» Activity
Every line below that has the string "Import" adds one to the count. Give that count by itself.
(Source material Opens)
(* ===== verification/Syntax.v ===== *)
(** * The source file as syntax

    [Program] gives each statement of [main] its meaning directly.  This
    file has the other half: the text of [src/CPP/3_variables.cpp] as a
    syntax tree ([source_unit]: the include, the using-directive and the
    definition of [main], statement by statement), the rules by which the
    names [cout] and [string] are found, and an interpreter for the fragment
    of the language that the file is written in.  [run_source_unit] proves
    that the interpreter on the tree is [Program.main], on every state.

    The fragment: literals of the five types, variables, [+] and [*] on
    [int], assignment as an expression, declarations with a list of
    declarators (with or without [const] and initialisers), insertion of a
    list of expressions into a stream, [return].  Three simplifications are
    made, none of which the program can observe:
    - an initialiser is evaluated before its variable is declared, so
      [int x = x;] is an undeclared name here (in C++ the variable is
      already in scope and the read is undefined);
    - a string literal has the type of [std::string] (the program only
      inserts string literals and initialises a [string] with one);
    - a local variable is assumed not to have the name of an entity of
      namespace [std] ([in_fragment] checks it). *)

From Stdlib Require Import Floats.SpecFloat.
From stdpp Require Import gmap.
From S2P Require Import Prelude Result MachineInt Decimal Double Ostream Locals Program.

(** ** Expressions and statements *)

Inductive literal : Type :=
| LInt (z : Z)
| LFloat (digits : positive) (decimals : nat)
| LChar (c : ascii)
| LString (s : string)
| LBool (b : bool).

Variant binop : Type := Add | Mul.

Inductive expr : Type :=
| ELit (l : literal)
| EVar (x : string)
| EBin (op : binop) (e1 e2 : expr)
| EAssign (x : string) (e : expr).

(** A type as it is written: a keyword, or a name to be looked up. *)
Inductive tyname : Type :=
| TyInt
| TyDouble
| TyChar
| TyBool
| TyName (n : string).

Record declarator : Type := Declarator {
  decl_name : string;
  decl_init : option expr
}.

Inductive stmt : Type :=
| SDecl (is_const : bool) (t : tyname) (ds : list declarator)
| SExpr (e : expr)
| SInsert (stream : string) (es : list expr)
| SReturn (e : expr).

Record function : Type := {
  fn_type : tyname;
  fn_name : string;
  fn_body : list stmt
}.

Record translation_unit : Type := {
  includes : list string;
  usings : list string;
  unit_main : function
}.

#[export] Instance literal_eq_dec : EqDecision literal.
Proof. solve_decision. Defined.
#[export] Instance binop_eq_dec : EqDecision binop.
Proof. solve_decision. Defined.
#[export] Instance expr_eq_dec : EqDecision expr.
Proof. solve_decision. Defined.
#[export] Instance tyname_eq_dec : EqDecision tyname.
Proof. solve_decision. Defined.

(** ** The source file *)

Definition int_lit (z : Z) : expr := ELit (LInt z).
Definition str_lit (s : string) : expr := ELit (LString s).

(** [T x = e] and [T x] as declarators. *)
Definition with_init (x : string) (e : expr) : declarator := Declarator x (Some e).
Definition without_init (x : string) : declarator := Declarator x None.

(** The 21 statements of [main] in the order of the source: lines 6, 7, 9
    to 13, 15, 18, 19, 22, 23, 28, 30, 34, 35, 38, 41 to 43 and 45.  The
    string with the line break is [newline]; [x+y+z] is [(x+y)+z] and
    [x = y = z = 50] is [x = (y = (z = 50))], as the grammar has them. *)
Definition main_stmts : list stmt :=
  [ SDecl false TyInt [without_init "n"];
    SExpr (EAssign "n" (int_lit 10));
    SDecl false TyInt [with_init "myNum" (int_lit 5)];
    SDecl false TyDouble [with_init "myFloatNum" (ELit (LFloat 599 2))];
    SDecl false TyChar [with_init "myLetter" (ELit (LChar "D"))];
    SDecl false (TyName "string") [with_init "myText" (str_lit "Hello")];
    SDecl false TyBool [with_init "myBoolean" (ELit (LBool true))];
    SInsert "cout" [EVar "n"; EVar "myNum"; EVar "myFloatNum"; EVar "myLetter";
                    EVar "myText"; EVar "myBoolean"; str_lit newline];
    SDecl false TyInt [with_init "x" (int_lit 4); with_init "y" (int_lit 6);
                       with_init "z" (int_lit 9)];
    SInsert "cout" [str_lit newline; EBin Add (EBin Add (EVar "x") (EVar "y")) (EVar "z")];
    SExpr (EAssign "x" (EAssign "y" (EAssign "z" (int_lit 50))));
    SInsert "cout" [str_lit newline; EBin Add (EBin Add (EVar "x") (EVar "y")) (EVar "z")];
    SDecl true TyInt [with_init "minutesPerHour" (int_lit 60)];
    SInsert "cout" [str_lit ("##################################" +:+ newline)];
    SDecl false TyInt [with_init "length" (int_lit 4)];
    SDecl false TyInt [with_init "width" (int_lit 6)];
    SDecl false TyInt [with_init "area" (EBin Mul (EVar "length") (EVar "width"))];
    SInsert "cout" [str_lit "Length is: "; EVar "length"; str_lit newline];
    SInsert "cout" [str_lit "Width is: "; EVar "width"; str_lit newline];
    SInsert "cout" [str_lit "Area of the rectangle is: "; EVar "area"; str_lit newline];
    SReturn (int_lit 0) ].

(** Lines 4 to 46: [int main() { ... }]. *)
Definition main_function : function :=
  {| fn_type := TyInt; fn_name := "main"; fn_body := main_stmts |}.

(** The file: [#include <iostream>], [using namespace std;], [main]. *)
Definition source_unit : translation_unit :=
  {| includes := ["iostream"]; usings := ["std"]; unit_main := main_function |}.

(** ** Names of namespace [std] *)

(** What a name of namespace [std] can denote in this fragment. *)
Inductive entity : Type :=
| EntStream
| EntType (t : ctype).

#[export] Instance entity_eq_dec : EqDecision entity.
Proof. solve_decision. Defined.

(** A library says which names each header declares in namespace [std]. *)
Definition library : Type := string → gmap string entity.

(** The names the language standard promises: [<iostream>] declares the
    standard streams, [<string>] declares [std::string]. *)
Definition strict_library : library := λ h,
  if decide (h = "iostream") then {[ "cout" := EntStream ]}
  else if decide (h = "string") then {[ "string" := EntType TString ]}
  else ∅.

(** The common implementations: [<iostream>] includes enough of [<string>]
    to declare [std::string] as well. *)
Definition hosted_library : library := λ h,
  if decide (h = "iostream") then {[ "cout" := EntStream; "string" := EntType TString ]}
  else strict_library h.

(** The names found by unqualified lookup outside the block: those of the
    included headers, if a using-directive nominates [std]. *)
Definition unit_scope (lib : library) (tu : translation_unit) : gmap string entity :=
  if decide ("std" ∈ usings tu) then foldr (λ h m, lib h ∪ m) ∅ (includes tu) else ∅.

(** The variables that a statement declares. *)
Definition declared (st : stmt) : list string :=
  match st with
  | SDecl _ _ ds => decl_name <$> ds
  | _ => []
  end.

(** No variable has the name of an entity of the scope. *)
Definition in_fragment (scope : gmap string entity) (sts : list stmt) : bool :=
  bool_decide (Forall (λ x, scope !! x = None) (sts ≫= declared)).

(** ** The meaning of the fragment *)

Section Semantics.
Context `{IntWidth} {S : Type} `{OStream S}.
Context (scope : gmap string entity).

(** An integer literal has type [int] if [int] can represent it; a larger
    one has a wider type, which is outside the fragment. *)
Definition lit_value (l : literal) : res value :=
  match l with
  | LInt z => if decide (in_range z) then OK (VInt z) else Err (TypeMismatch "literal")
  | LFloat m k => OK (VDouble (double_lit m k))
  | LChar c => OK (VChar c)
  | LString s => OK (VString s)
  | LBool b => OK (VBool b)
  end.

(** The name under which an ill-typed operand is reported. *)
Definition expr_name (e : expr) : string :=
  match e with
  | ELit _ => "literal"
  | EVar x => x
  | EBin Add _ _ => "+"
  | EBin Mul _ _ => "*"
  | EAssign x _ => x
  end.

(** An operand of [+] or [*] is an [int]. *)
Definition as_int (e : expr) (v : value) : res Z :=
  match v with
  | VInt z => OK z
  | _ => Err (TypeMismatch (expr_name e))
  end.

Definition binop_apply (op : binop) (a b : Z) : res Z :=
  match op with
  | Add => int_add a b
  | Mul => int_mul a b
  end.

(** The operands of [+] and [*] are evaluated from left to right, as are
    those of a chain of insertions; an assignment evaluates its right side
    first and has the value of the variable afterwards. *)
Fixpoint eval_expr (e : expr) : exec (state S) value :=
  match e with
  | ELit l => lift (lit_value l)
  | EVar x => eval (read x)
  | EBin op e1 e2 =>
      a ← (v ← eval_expr e1; lift (as_int e1 v));
      b ← (v ← eval_expr e2; lift (as_int e2 v));
      z ← lift (binop_apply op a b);
      mret (VInt z)
  | EAssign x e => v ← eval_expr e; assign_expr x v
  end.

Definition resolve_type (t : tyname) : res ctype :=
  match t with
  | TyInt => OK TInt
  | TyDouble => OK TDouble
  | TyChar => OK TChar
  | TyBool => OK TBool
  | TyName n =>
      match scope !! n with
      | Some (EntType t) => OK t
      | Some EntStream => Err (TypeMismatch n)
      | None => Err (Undeclared n)
      end
  end.

Definition resolve_stream (o : string) : res unit :=
  match scope !! o with
  | Some EntStream => OK tt
  | Some (EntType _) => Err (TypeMismatch o)
  | None => Err (Undeclared o)
  end.

(** One declarator of a declaration of type [t].  A [const] variable needs
    its initialiser: it cannot be given a value later. *)
Definition exec_declarator (c : bool) (t : ctype) (d : declarator) : exec (state S) unit :=
  match decl_init d with
  | None =>
      if c then raise (ConstWrite (decl_name d))
      else on_locals (declare (decl_name d) t)
  | Some e => v ← eval_expr e; on_locals (init (decl_name d) t c v)
  end.

(** [cout << e]: the value of [e], then its insertion. *)
Definition exec_insert (e : expr) : exec (state S) unit :=
  v ← eval_expr e; print v.

(** A statement completes normally ([None]) or returns a value. *)
Definition exec_stmt (st : stmt) : exec (state S) (option value) :=
  match st with
  | SDecl c t ds =>
      t' ← lift (resolve_type t); seq (exec_declarator c t' <$> ds) ;; mret None
  | SExpr e => eval_expr e ;; mret None
  | SInsert o es =>
      lift (resolve_stream o) ;; seq (exec_insert <$> es) ;; mret None
  | SReturn e => v ← eval_expr e; mret (Some v)
  end.

(** The statements of a block in order, up to the first [return]. *)
Fixpoint exec_block (sts : list stmt) : exec (state S) (option value) :=
  match sts with
  | [] => mret None
  | st :: sts =>
      r ← exec_stmt st;
      match r with
      | Some v => mret (Some v)
      | None => exec_block sts
      end
  end.

(** The call of [main]: its type is [int]; flowing off its end returns 0. *)
Definition call_main (f : function) : exec (state S) Z :=
  t ← lift (resolve_type (fn_type f));
  if decide (t = TInt) then
    r ← exec_block (fn_body f);
    match r with
    | None => mret 0
    | Some (VInt z) => mret z
    | Some _ => raise (TypeMismatch (fn_name f))
    end
  else raise (TypeMismatch (fn_name f)).
End Semantics.

(** The run of a translation unit with a library. *)
Definition run_unit `{IntWidth} {S : Type} `{OStream S}
    (lib : library) (tu : translation_unit) : exec (state S) Z :=
  call_main (unit_scope lib tu) (unit_main tu).

(** * The tree means what [Program] says

    Each statement of [main_stmts], run by the interpreter, is the
    definition that [Program] gives for its line. *)

Section Agreement.
Context `{IntWidth} {S : Type} `{OStream S}.
Context (scope : gmap string entity).
Hypothesis scope_cout : scope !! "cout" = Some EntStream.
Hypothesis scope_string : scope !! "string" = Some (EntType TString).
Implicit Types (x : string) (v : value) (e : expr) (c : exec (state S) unit).

Lemma lit_value_small z : -32768 ≤ z ≤ 32767 → lit_value (LInt z) = OK (VInt z).
Proof. intros Hz. simpl. by rewrite decide_True by by apply in_range_small. Qed.

Lemma lift_ok_bind {A B} (a : A) (k : A → exec (state S) B) s : (lift (OK a) ≫= k) s = k a s.
Proof. done. Qed.

(** [exec_unfold] writes a statement of either kind as the case analysis
    that it makes on the operations of the frame; [exec_cases] follows the
    cases.  A variable that has just been assigned has a value. *)
Ltac exec_unfold :=
  repeat (progress (
    unfold exec_stmt, exec_declarator, exec_insert, resolve_type, resolve_stream,
      print_var, assign_expr, eval, on_locals, print, lift, raise, read_int,
      as_int, mbind, exec_bind, res_bind, mret, exec_ret;
    cbn [fmap list_fmap seq eval_expr decl_init decl_name with_init without_init
         int_lit str_lit locals cout lit_value binop_apply expr_name]));
  rewrite ?scope_cout, ?scope_string, ?decide_True by (apply in_range_small; lia).

Ltac exec_cases :=
  repeat first
    [ reflexivity
    | discriminate
    | progress (cbn [locals cout] in * )
    | progress simplify_eq
    | match goal with
      | Ha : assign ?x ?v ?f = OK ?f', Hr : read ?x ?f' = _ |- _ =>
          rewrite (read_after_assign _ _ _ _ Ha) in Hr
      end
    | case_inner ].

Ltac stmt_agrees :=
  intros [f o];
  unfold decl_n, assign_n, init_myNum, init_myFloatNum, init_myLetter, init_myText,
    init_myBoolean, print_primitives, init_xyz, print_sum, sum_xyz, chain_assign,
    init_minutesPerHour, print_separator, init_length, init_width, init_area, area_expr,
    print_length, print_width, print_area;
  exec_unfold; exec_cases.

(** A statement of the tree and a statement of [Program] agree when they do
    the same on every state; the statement of the tree completes normally. *)
Definition agrees (st : stmt) (c : exec (state S) unit) : Prop :=
  exec_stmt scope st ≈ (c ;; mret None).

Lemma main_stmts_agree : Forall2 agrees (take 20 main_stmts) main_body.
Proof. repeat (constructor; [stmt_agrees|]). constructor. Qed.

(** A block of statements that agree, followed by a [return]. *)
Lemma exec_block_return sts (cs : list (exec (state S) unit)) e :
  Forall2 agrees sts cs →
  exec_block scope (sts ++ [SReturn e]) ≈ (seq cs ;; v ← eval_expr e; mret (Some v)).
Proof.
  induction 1 as [|st c sts cs Hst _ IH]; intros s; cbn [app exec_block seq].
  - unfold exec_stmt, mbind, exec_bind, mret, exec_ret.
    by destruct (eval_expr e s) as [[v s']|err].
  - pose proof (Hst s) as Hs. rewrite (exec_bind_assoc c _ _ s).
    destruct (c s) as [[[] s']|err] eqn:Hc.
    + rewrite (bind_ok _ _ _ _ _ Hc) in Hs.
      rewrite (bind_ok _ _ _ _ _ Hs), (bind_ok _ _ _ _ _ Hc). apply IH.
    + rewrite (bind_err _ _ _ _ Hc) in Hs.
      by rewrite (bind_err _ _ _ _ Hs), (bind_err _ _ _ _ Hc).
Qed.

Lemma call_main_function : call_main scope main_function ≈ main.
Proof.
  intros s. unfold call_main, main.
  pose proof (exec_block_return _ _ (int_lit 0) main_stmts_agree s) as Hs.
  change (take 20 main_stmts ++ [SReturn (int_lit 0)]) with (fn_body main_function) in Hs.
  cbn [fn_type resolve_type]. rewrite (lift_ok_bind TInt), decide_True by done.
  destruct (seq main_body s) as [[[] s']|err] eqn:Hc.
  - rewrite (bind_ok _ _ _ _ _ Hc) in Hs. cbn [eval_expr int_lit] in Hs.
    rewrite lit_value_small in Hs by lia.
    by rewrite (bind_ok _ _ _ _ _ Hs), (bind_ok _ _ _ _ _ Hc).
  - rewrite (bind_err _ _ _ _ Hc) in Hs.
    by rewrite (bind_err _ _ _ _ Hs), (bind_err _ _ _ _ Hc).
Qed.
End Agreement.

(** The names of the program in the scope of the file. *)
Lemma source_scope :
  unit_scope hosted_library source_unit !! "cout" = Some EntStream ∧
  unit_scope hosted_library source_unit !! "string" = Some (EntType TString).
Proof. by vm_compute. Qed.

(** The interpreter on the tree of the file is [main]. *)
Lemma run_source_unit `{IntWidth} {S : Type} `{OStream S} :
  run_unit hosted_library source_unit ≈ (main : exec (state S) Z).
Proof. destruct source_scope. by apply call_main_function. Qed.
(Source material Closes)
» Answer to the exercise
3